**Dataset records**
..........

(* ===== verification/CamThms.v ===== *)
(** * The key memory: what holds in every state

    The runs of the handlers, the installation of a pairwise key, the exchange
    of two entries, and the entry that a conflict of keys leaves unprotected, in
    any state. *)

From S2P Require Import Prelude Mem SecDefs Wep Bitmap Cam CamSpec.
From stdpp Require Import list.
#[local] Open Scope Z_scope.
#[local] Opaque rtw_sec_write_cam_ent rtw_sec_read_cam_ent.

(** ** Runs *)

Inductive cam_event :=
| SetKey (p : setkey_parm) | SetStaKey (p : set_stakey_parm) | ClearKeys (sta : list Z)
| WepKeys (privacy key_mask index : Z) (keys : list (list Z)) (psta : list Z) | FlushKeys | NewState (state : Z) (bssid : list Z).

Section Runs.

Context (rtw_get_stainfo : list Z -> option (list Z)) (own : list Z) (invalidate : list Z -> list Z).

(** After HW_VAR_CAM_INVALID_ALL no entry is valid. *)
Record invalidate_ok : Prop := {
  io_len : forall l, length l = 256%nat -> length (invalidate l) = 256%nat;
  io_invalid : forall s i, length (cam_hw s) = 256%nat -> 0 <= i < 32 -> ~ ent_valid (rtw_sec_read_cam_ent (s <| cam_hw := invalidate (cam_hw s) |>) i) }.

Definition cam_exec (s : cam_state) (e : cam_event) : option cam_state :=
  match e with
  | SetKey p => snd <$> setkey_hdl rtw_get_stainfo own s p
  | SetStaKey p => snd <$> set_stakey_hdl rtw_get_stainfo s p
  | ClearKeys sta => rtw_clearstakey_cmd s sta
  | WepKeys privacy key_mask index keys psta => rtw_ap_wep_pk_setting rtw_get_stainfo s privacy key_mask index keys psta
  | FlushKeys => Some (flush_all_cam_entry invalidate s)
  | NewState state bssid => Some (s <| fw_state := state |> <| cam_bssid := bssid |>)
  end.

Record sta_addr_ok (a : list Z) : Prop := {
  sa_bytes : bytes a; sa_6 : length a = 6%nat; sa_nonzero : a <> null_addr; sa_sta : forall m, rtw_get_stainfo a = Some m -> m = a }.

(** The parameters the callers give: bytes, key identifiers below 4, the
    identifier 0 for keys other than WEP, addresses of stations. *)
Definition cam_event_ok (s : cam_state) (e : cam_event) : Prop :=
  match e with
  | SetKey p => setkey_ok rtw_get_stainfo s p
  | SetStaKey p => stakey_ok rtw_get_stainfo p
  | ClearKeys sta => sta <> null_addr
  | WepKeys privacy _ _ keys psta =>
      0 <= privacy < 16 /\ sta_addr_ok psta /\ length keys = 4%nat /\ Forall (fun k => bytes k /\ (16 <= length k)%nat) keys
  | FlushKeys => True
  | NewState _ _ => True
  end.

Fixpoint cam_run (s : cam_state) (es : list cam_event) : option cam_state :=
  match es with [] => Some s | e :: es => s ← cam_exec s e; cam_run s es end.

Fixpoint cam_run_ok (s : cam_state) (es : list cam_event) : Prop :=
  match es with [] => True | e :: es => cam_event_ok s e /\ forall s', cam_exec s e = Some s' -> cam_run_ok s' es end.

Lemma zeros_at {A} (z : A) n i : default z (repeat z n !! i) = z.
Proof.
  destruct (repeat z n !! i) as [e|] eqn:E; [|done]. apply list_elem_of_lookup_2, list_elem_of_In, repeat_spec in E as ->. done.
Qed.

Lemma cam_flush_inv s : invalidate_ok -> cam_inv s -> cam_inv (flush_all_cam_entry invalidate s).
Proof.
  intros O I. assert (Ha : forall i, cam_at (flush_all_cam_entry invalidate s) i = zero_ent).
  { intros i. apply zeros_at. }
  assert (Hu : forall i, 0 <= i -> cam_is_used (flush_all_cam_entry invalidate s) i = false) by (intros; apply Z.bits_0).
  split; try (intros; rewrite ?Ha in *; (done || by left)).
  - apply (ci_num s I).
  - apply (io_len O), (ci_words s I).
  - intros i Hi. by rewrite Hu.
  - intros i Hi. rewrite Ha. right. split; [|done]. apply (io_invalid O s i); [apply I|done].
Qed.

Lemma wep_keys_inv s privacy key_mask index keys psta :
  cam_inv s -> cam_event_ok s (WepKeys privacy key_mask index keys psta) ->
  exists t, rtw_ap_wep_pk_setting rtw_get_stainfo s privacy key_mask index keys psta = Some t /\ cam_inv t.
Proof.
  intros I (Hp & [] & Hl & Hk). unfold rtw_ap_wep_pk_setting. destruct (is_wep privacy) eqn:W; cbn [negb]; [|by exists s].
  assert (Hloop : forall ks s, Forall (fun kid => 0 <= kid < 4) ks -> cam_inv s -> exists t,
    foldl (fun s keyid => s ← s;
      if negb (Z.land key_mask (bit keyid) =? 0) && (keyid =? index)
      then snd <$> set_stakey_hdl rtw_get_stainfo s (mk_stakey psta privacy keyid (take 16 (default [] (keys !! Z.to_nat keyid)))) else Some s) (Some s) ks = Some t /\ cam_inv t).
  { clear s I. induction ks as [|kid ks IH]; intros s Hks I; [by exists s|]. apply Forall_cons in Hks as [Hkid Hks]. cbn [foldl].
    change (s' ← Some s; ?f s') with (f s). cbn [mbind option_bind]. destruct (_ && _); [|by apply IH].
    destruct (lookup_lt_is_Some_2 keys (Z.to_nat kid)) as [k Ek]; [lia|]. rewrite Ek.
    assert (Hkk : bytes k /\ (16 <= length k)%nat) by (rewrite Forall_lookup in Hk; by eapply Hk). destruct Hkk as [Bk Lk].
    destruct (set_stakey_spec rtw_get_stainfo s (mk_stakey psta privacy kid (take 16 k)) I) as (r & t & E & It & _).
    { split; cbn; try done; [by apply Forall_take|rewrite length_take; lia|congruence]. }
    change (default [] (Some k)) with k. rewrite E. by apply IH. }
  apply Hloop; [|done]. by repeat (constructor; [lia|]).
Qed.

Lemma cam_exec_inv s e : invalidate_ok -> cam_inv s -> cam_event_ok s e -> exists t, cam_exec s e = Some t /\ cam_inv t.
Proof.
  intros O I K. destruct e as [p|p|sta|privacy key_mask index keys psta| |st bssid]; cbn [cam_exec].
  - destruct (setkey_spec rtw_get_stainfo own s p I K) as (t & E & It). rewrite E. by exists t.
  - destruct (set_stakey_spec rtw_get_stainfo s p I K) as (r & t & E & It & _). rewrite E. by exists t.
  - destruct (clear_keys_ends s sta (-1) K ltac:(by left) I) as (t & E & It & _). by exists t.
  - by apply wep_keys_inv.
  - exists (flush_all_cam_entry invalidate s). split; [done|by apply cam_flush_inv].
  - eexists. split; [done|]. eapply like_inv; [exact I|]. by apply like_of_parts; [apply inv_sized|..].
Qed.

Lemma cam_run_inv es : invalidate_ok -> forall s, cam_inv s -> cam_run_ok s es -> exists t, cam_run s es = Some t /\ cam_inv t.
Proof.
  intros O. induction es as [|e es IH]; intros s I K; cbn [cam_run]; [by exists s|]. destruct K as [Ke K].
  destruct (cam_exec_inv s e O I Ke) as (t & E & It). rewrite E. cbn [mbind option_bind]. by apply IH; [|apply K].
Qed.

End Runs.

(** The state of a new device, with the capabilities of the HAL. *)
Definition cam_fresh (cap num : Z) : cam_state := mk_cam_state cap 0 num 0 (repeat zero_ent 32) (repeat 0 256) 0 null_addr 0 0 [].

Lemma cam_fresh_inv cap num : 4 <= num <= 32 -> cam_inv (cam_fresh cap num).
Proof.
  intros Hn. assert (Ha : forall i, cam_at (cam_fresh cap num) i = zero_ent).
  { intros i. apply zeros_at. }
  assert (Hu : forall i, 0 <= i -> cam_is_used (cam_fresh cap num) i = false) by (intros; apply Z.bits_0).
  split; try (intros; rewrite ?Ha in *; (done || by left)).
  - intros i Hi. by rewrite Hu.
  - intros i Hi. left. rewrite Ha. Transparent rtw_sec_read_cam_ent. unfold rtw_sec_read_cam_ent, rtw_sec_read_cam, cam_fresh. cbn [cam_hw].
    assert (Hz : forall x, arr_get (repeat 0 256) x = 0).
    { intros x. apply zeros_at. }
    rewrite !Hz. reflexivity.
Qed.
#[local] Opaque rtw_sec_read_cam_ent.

..........

**The task**
Your job is to return all lines above that hold the word "foldl".

**Result**
    foldl (fun s keyid => s ← s;
  { clear s I. induction ks as [|kid ks IH]; intros s Hks I; [by exists s|]. apply Forall_cons in Hks as [Hkid Hks]. cbn [foldl].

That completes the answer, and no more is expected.